#### ACTIVITY
In the data below, which lines hold "gmap"? Copy every one.
══ DATA EXTRACT ══
Definition reBlock (tag : string) : re :=
  seqs [folded ("<" +:+ tag); attrs; chr ">"; Star false (Lit anyByte); folded ("</" +:+ tag +:+ ">")].
Definition reScript : re := reBlock "script".
Definition reStyle : re := reBlock "style".
Definition reComment : re := seqs [word "<!--"; Star false (Lit anyByte); word "-->"].
Definition reElement (tag : string) : re :=
  seqs [folded ("<" +:+ tag); attrs; chr ">"; Cap 1 (Star false (Lit notNewline)); folded ("</" +:+ tag +:+ ">")].
Definition reLink : re :=
  seqs [folded "<a"; Plus (Lit notGt); folded "href="; chr quoteChar; Cap 1 (Star true (Lit notQuote)); chr quoteChar;
        attrs; chr ">"; Cap 2 (Star false (Lit notNewline)); folded "</a>"].
Definition reParagraph : re := seqs [chr "<"; Opt (chr "/"); folded "p"; attrs; chr ">"].
Definition reBr : re := seqs [folded "<br"; Star true (Lit spaceClass); Opt (chr "/"); chr ">"].
Definition reTag : re := seqs [chr "<"; Plus (Lit notGt); chr ">"].
Definition reMultiNL : re := AtLeast 3 (chr newline).
Definition reEntity : re :=
  seqs [chr "&"; Cap 1 (Alt (word "amp") (Alt (word "lt") (Alt (word "gt") (Alt (word "quot") (Alt (word "apos") (word "nbsp"))))));
        chr ";"].

Definition decodeEntity (entity : string) : string :=
  if bool_decide (entity = "&amp;") then "&"
  else if bool_decide (entity = "&lt;") then "<"
  else if bool_decide (entity = "&gt;") then ">"
  else if bool_decide (entity = "&quot;") then String quoteChar ""
  else if bool_decide (entity = "&apos;") then "'"
  else if bool_decide (entity = "&nbsp;") then " "
  else entity.

Definition nl : string := String newline "".

Definition heading (marks : string) (tag : string) (s : string) : string :=
  ReplaceAll (reElement tag) (λ _ g, nl +:+ marks +:+ " " +:+ groupOf 1 g +:+ nl) s.

Definition htmlToMarkdown (html : string) : string :=
  let s := ReplaceAll reScript (λ _ _, "") html in
  let s := ReplaceAll reStyle (λ _ _, "") s in
  let s := ReplaceAll reComment (λ _ _, "") s in
  let s := heading "#" "h1" s in
  let s := heading "##" "h2" s in
  let s := heading "###" "h3" s in
  let s := heading "####" "h4" s in
  let s := heading "#####" "h5" s in
  let s := heading "######" "h6" s in
  let s := ReplaceAll reLink (λ _ g, "[" +:+ groupOf 2 g +:+ "](" +:+ groupOf 1 g +:+ ")") s in
  let s := ReplaceAll (reElement "li") (λ _ g, nl +:+ "- " +:+ groupOf 1 g) s in
  let s := ReplaceAll reParagraph (λ _ _, nl) s in
  let s := ReplaceAll reBr (λ _ _, nl) s in
  let s := ReplaceAll reTag (λ _ _, "") s in
  let s := ReplaceAll reEntity (λ t _, decodeEntity t) s in
  let s := ReplaceAll reMultiNL (λ _ _, nl +:+ nl) s in
  TrimSpace s.

(** *** Requests *)

(** How a call ends: with an answer, in a panic, or beyond the model's fuel. *)
Inductive Outcome (A : Type) := Returns (r : NetError + A) | Panics | Unfinished.
Arguments Returns {A} r.
Arguments Panics {A}.
Arguments Unfinished {A}.

(** [strings.ToUpper], as far as a result can be an ASCII text: two letters beyond
    ASCII have an ASCII upper case. *)
Fixpoint ToUpper (s : string) : string :=
  match s with
  | String c ((String d s') as t) =>
    if bool_decide (nat_of_ascii c = 197 ∧ nat_of_ascii d = 191)%nat then String "S" (ToUpper s')
    else if bool_decide (nat_of_ascii c = 196 ∧ nat_of_ascii d = 177)%nat then String "I" (ToUpper s')
    else String (upperAscii c) (ToUpper t)
  | String c "" => String (upperAscii c) ""
  | "" => ""
  end.

Definition allowedMethods : list string := ["GET"; "POST"; "PUT"; "DELETE"; "PATCH"; "HEAD"; "OPTIONS"].

Definition methodAllowsBody (method : string) : bool := bool_decide (method ∈ ["POST"; "PUT"; "PATCH"]).

(** [strings.Contains]. *)
Fixpoint containsText (s sub : string) : bool :=
  HasPrefix s sub || match s with "" => false | String _ s => containsText s sub end.

(** The redirects the fetcher follows are fewer than this. *)
Definition fetchFuel : nat := S maxRedirects.

Section fetcher.
Context `{HTTP} (w : World) (f : HTTPFetcher).

Definition prettyPrintJSON (s : string) : string := default s (jsonIndent s).

Definition transformBody (contentType body : string) : string :=
  if containsText contentType "text/html" then htmlToMarkdown body
  else if containsText contentType "application/json" then prettyPrintJSON body
  else body.

(** What Fetch and Request do with the response. *)
Definition finishFetch (rawURL : string) (resp : Response) : Outcome FetchResult :=
  match readLimited (int64_wrap (maxSize f + 1)) resp with
  | None => Returns (inl ErrRead)
  | Some body =>
    let truncated := bool_decide (maxSize f < Z.of_nat (String.length body)) in
    if truncated && bool_decide (maxSize f < 0) then Panics else
    let body := if truncated then takeBytes (Z.to_nat (maxSize f)) body else body in
    let bodyStr := transformBody (ContentType resp) body in
    Returns (inr {| frURL := rawURL; frStatus := StatusCode resp; frContentType := ContentType resp;
                    frBody := if truncated then bodyStr +:+ nl +:+ "[truncated]" else bodyStr;
                    BytesFetched := Z.of_nat (String.length body) |})
  end.

(** Sending a checked request and handing the response on. *)
Definition doRequest {A} (req : option Request) (n : Net) (k : Response → Net → Outcome A) : Outcome A * Net :=
  match req with
  | None => (Returns (inl ErrNewRequest), n)
  | Some req =>
    match Do w fetchFuel (clientOf f) req [] req n with
    | None => (Unfinished, n)
    | Some (inl err, n') => (Returns (inl err), n')
    | Some (inr resp, n') => (k resp n', n')
    end
  end.

Definition withURL {A} (rawURL : string) (n : Net) (k : Net → Outcome A * Net) : Outcome A * Net :=
  match urlParse rawURL with
  | None => (Returns (inl ErrInvalidURL), n)
  | Some u =>
    match validateURL f w (Some u) n with
    | (Some err, n') => (Returns (inl err), n')
    | (None, n') => k n'
    end
  end.

Definition Fetch (rawURL : string) (n : Net) : Outcome FetchResult * Net :=
  withURL rawURL n (λ n',
    doRequest (headerSet "User-Agent" "AgentOS-FetchURL/1.0" <$> NewRequest "GET" rawURL "") n'
      (λ resp _, finishFetch rawURL resp)).

(** [headers] in the order the map is visited. *)
Definition RequestURL (method rawURL : string) (headers : list (string * string)) (body : string) (n : Net)
  : Outcome FetchResult * Net :=
  let method := ToUpper method in
  if bool_decide (method ∉ allowedMethods) then (Returns (inl ErrMethod), n)
  else withURL rawURL n (λ n',
    doRequest ((λ r, headerSetAll headers (headerSet "User-Agent" "AgentOS-HTTPRequest/1.0" r)) <$>
               NewRequest method rawURL (if methodAllowsBody method then body else "")) n'
      (λ resp _, finishFetch rawURL resp)).

(** [elapsed] is the time between the two clock readings. *)
Definition Ping (rawURL : string) (elapsed : Duration) (n : Net) : Outcome PingResult * Net :=
  withURL rawURL n (λ n',
    doRequest (headerSet "User-Agent" "AgentOS-Ping/1.0" <$> NewRequest "HEAD" rawURL "") n'
      (λ resp _, Returns (inr {| prURL := rawURL; prStatus := StatusCode resp; LatencyMs := Z.quot elapsed Millisecond |}))).

(** *** The MCP tools of mcp/tools/http.go *)

Inductive HttpToolError := BadParameters | MissingURL | MissingMethod | FetchFailed (e : NetError).

Inductive ToolOutcome (A : Type) := ToolReturns (r : HttpToolError + A) | ToolPanics | ToolUnfinished.
Arguments ToolReturns {A} r.
Arguments ToolPanics {A}.
Arguments ToolUnfinished {A}.

Definition wrapOutcome {A} (o : Outcome A) : ToolOutcome A :=
  match o with
  | Returns (inl e) => ToolReturns (inl (FetchFailed e))
  | Returns (inr a) => ToolReturns (inr a)
  | Panics => ToolPanics
  | Unfinished => ToolUnfinished
  end.

(** [params] is [None] when the parameters do not decode. *)
Definition fetchURLHandler (params : option string) (n : Net) : ToolOutcome FetchResult * Net :=
  match params with
  | None => (ToolReturns (inl BadParameters), n)
  | Some url => if bool_decide (url = "") then (ToolReturns (inl MissingURL), n)
                else prod_map wrapOutcome id (Fetch url n)
  end.

Record httpRequestInput := { hriURL : string; hriMethod : string; hriHeaders : list (string * string); hriBody : string }.

Definition httpRequestHandler (params : option httpRequestInput) (n : Net) : ToolOutcome FetchResult * Net :=
  match params with
  | None => (ToolReturns (inl BadParameters), n)
  | Some i =>
    if bool_decide (hriURL i = "") then (ToolReturns (inl MissingURL), n)
    else if bool_decide (hriMethod i = "") then (ToolReturns (inl MissingMethod), n)
    else prod_map wrapOutcome id (RequestURL (hriMethod i) (hriURL i) (hriHeaders i) (hriBody i) n)
  end.
(* ===== verification/FileTools.v ===== *)
(** * FileTools: the sandboxed file tools

    Models internal/tools/file_read.go and file_write.go over a file system with
    directories, files and symbolic links, and what they use of packages os and
    path/filepath: the resolution of paths ([EvalSymlinks], at most 255 links),
    [MkdirAll] and opening for reading and writing.  The file system refuses
    nothing for lack of permission or space.  The base directory is rooted. *)
From S2P Require Import Prelude GoPath GoStrings GoRegexp.

(** ** A file system *)

Inductive Node := Dir | File (content : string) | Link (target : string).

#[global] Instance Node_eq_dec : EqDecision Node.
Proof. solve_decision. Defined.

(** From absolute paths, as lists of names, to what is there; the root is there always. *)
Abbreviation FS := (gmap (list string) Node) (only parsing).

Definition at_ (fs : FS) (p : list string) : option Node := match p with [] => Some Dir | _ => fs !! p end.

Definition pathNames (p : string) : list string := filter (λ c, c ≠ "" ∧ c ≠ ".") (splitSlash p).

Definition isRooted (p : string) : bool := HasPrefix p "/".

Definition pathText (p : list string) : string := String "/" (String.concat "/" p).

Definition parentOf (p : list string) : list string := reverse (tail (reverse p)).

(** Following a path from a directory: [links] more links may be followed, and the
    last name need not exist when [mayMiss].  The answer holds no link. *)
Fixpoint walk (fs : FS) (mayMiss : bool) (links : nat) : list string → list string → option (list string) :=
  fix go (cur todo : list string) {struct todo} : option (list string) :=
    match todo with
    | [] => Some cur
    | c :: rest =>
      if bool_decide (c = "..") then go (parentOf cur) rest else
      match at_ fs (cur ++ [c]) with
      | None => if mayMiss && bool_decide (rest = []) then Some (cur ++ [c]) else None
      | Some Dir => go (cur ++ [c]) rest
      | Some (File _) => if bool_decide (rest = []) then Some (cur ++ [c]) else None
      | Some (Link target) =>
        match links with
        | O => None
        | S links => walk fs mayMiss links (if isRooted target then [] else cur) (pathNames target ++ rest)
        end
      end
    end.

Definition maxLinks : nat := 255.

(** The links the kernel follows. *)
Definition kernelLinks : nat := 40.

(** [filepath.EvalSymlinks] of a rooted path. *)
Definition EvalSymlinks (fs : FS) (p : string) : option string := pathText <$> walk fs false maxLinks [] (pathNames p).

(** The place a rooted path names for the kernel. *)
Definition locate (fs : FS) (mayMiss : bool) (p : string) : option (list string) :=
  walk fs mayMiss kernelLinks [] (pathNames p).

(** [os.MkdirAll]: makes the directories that are missing; a file, or a link that leads
    to none, on the way is an error. *)
Fixpoint mkdirs (fs : FS) (cur todo : list string) : option FS :=
  match todo with
  | [] => Some fs
  | c :: rest =>
    if bool_decide (c = "..") then mkdirs fs (parentOf cur) rest else
    match at_ fs (cur ++ [c]) with
    | None => mkdirs (<[cur ++ [c] := Dir]> fs) (cur ++ [c]) rest
    | Some Dir => mkdirs fs (cur ++ [c]) rest
    | Some (File _) => None
    | Some (Link _) =>
      match walk fs false kernelLinks cur [c] with
      | Some cur' => match at_ fs cur' with Some Dir => mkdirs fs cur' rest | _ => None end
      | None => None
      end
    end
  end.

Definition MkdirAll (fs : FS) (p : string) : option FS := mkdirs fs [] (pathNames p).

(** [filepath.Dir] and [filepath.Base] of a clean rooted path. *)
Definition DirOf (p : string) : string := pathText (parentOf (pathNames p)).
Definition BaseOf (p : string) : string := default "/" (head (reverse (pathNames p))).

(** Writing at a path, the file made when it is missing; a directory is an error. *)
Definition writeFile (fs : FS) (p : string) (append : bool) (content : string) : option FS :=
  l ← locate fs true p;
  match at_ fs l with
  | Some (File old) => Some (<[l := File (if append then old +:+ content else content)]> fs)
  | None => Some (<[l := File content]> fs)
  | _ => None
  end.
(* ===== verification/Tools.v ===== *)
(** * Tools: the built-in tools, their registry and the custom webhook tools

    Models internal/tools (registry.go, types.go, http_fetch.go, json_extract.go,
    text_summarize.go, shell_exec.go, regex_match.go, agent_invoke.go,
    webhook_tool.go; the file tools are in FileTools, the expression evaluator in
    MathEval) and how the executor chooses a run's tools
    (agentorchestrator/agent_loop.go).

    A tool's input is a JSON text, decoded by the functions of [Codec].  What a
    tool asks the outside is an argument: the network ([World]), the file system,
    the commands that run, the agent runner.  The state [ToolState] logs the
    connections made and the commands run. *)
From S2P Require Import Prelude GoTime GoPath GoStrings MathEval GoRegexp NetGuard FileTools.

(** ** Inputs and outputs *)

Record httpFetchInput := { hfURL : string; hfMethod : string; hfHeaders : list (string * string); hfBody : string }.
Record jsonExtractInput := { jeJSON : string; jePath : string }.
Record textSummarizeInput := { tsText : string; tsMaxChars : Z }.
Record shellExecInput := { seCommand : string; seTimeoutSeconds : Z }.
Record regexMatchInput := { rmPattern : string; rmText : string; rmMaxMatches : Z }.
Record agentInvokeInput := { aiAgentID : string; aiInput : string }.

Record regexMatchResult := { FullMatch : string; Groups : list string; Start : Z; End_ : Z }.

(** A compiled pattern: how many groups it names (the whole match included) and
    where it matches, at most so many times. *)
Record Regexp := { SubexpNames : nat; FindAllSubmatchIndex : string → Z → list (list Z) }.

Inductive ToolOut (F : Type) :=
  | OutText (s : string)
  | OutValue (v : any)
  | OutHTTP (status : Z) (headers : gmap string string) (body : string)
  | OutShell (exitCode : Z) (stdout stderr : string)
  | OutRead (o : fileReadOutput)
  | OutWrite (o : fileWriteOutput)
  | OutMatches (pattern : string) (matches : list regexMatchResult)
  | OutMath (expression : string) (result : F)
  | OutEmpty
  | OutInvoke (parentRunID agentID output status error : string).
Arguments OutText {F} s.
Arguments OutValue {F} v.
Arguments OutHTTP {F} status headers body.
Arguments OutShell {F} exitCode stdout stderr.
Arguments OutRead {F} o.
Arguments OutWrite {F} o.
Arguments OutMatches {F} pattern matches.
Arguments OutMath {F} expression result.
Arguments OutEmpty {F}.
Arguments OutInvoke {F} parentRunID agentID output status error.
═══
#### RESPONSE BOX
Abbreviation FS := (gmap (list string) Node) (only parsing).
  | OutHTTP (status : Z) (headers : gmap string string) (body : string)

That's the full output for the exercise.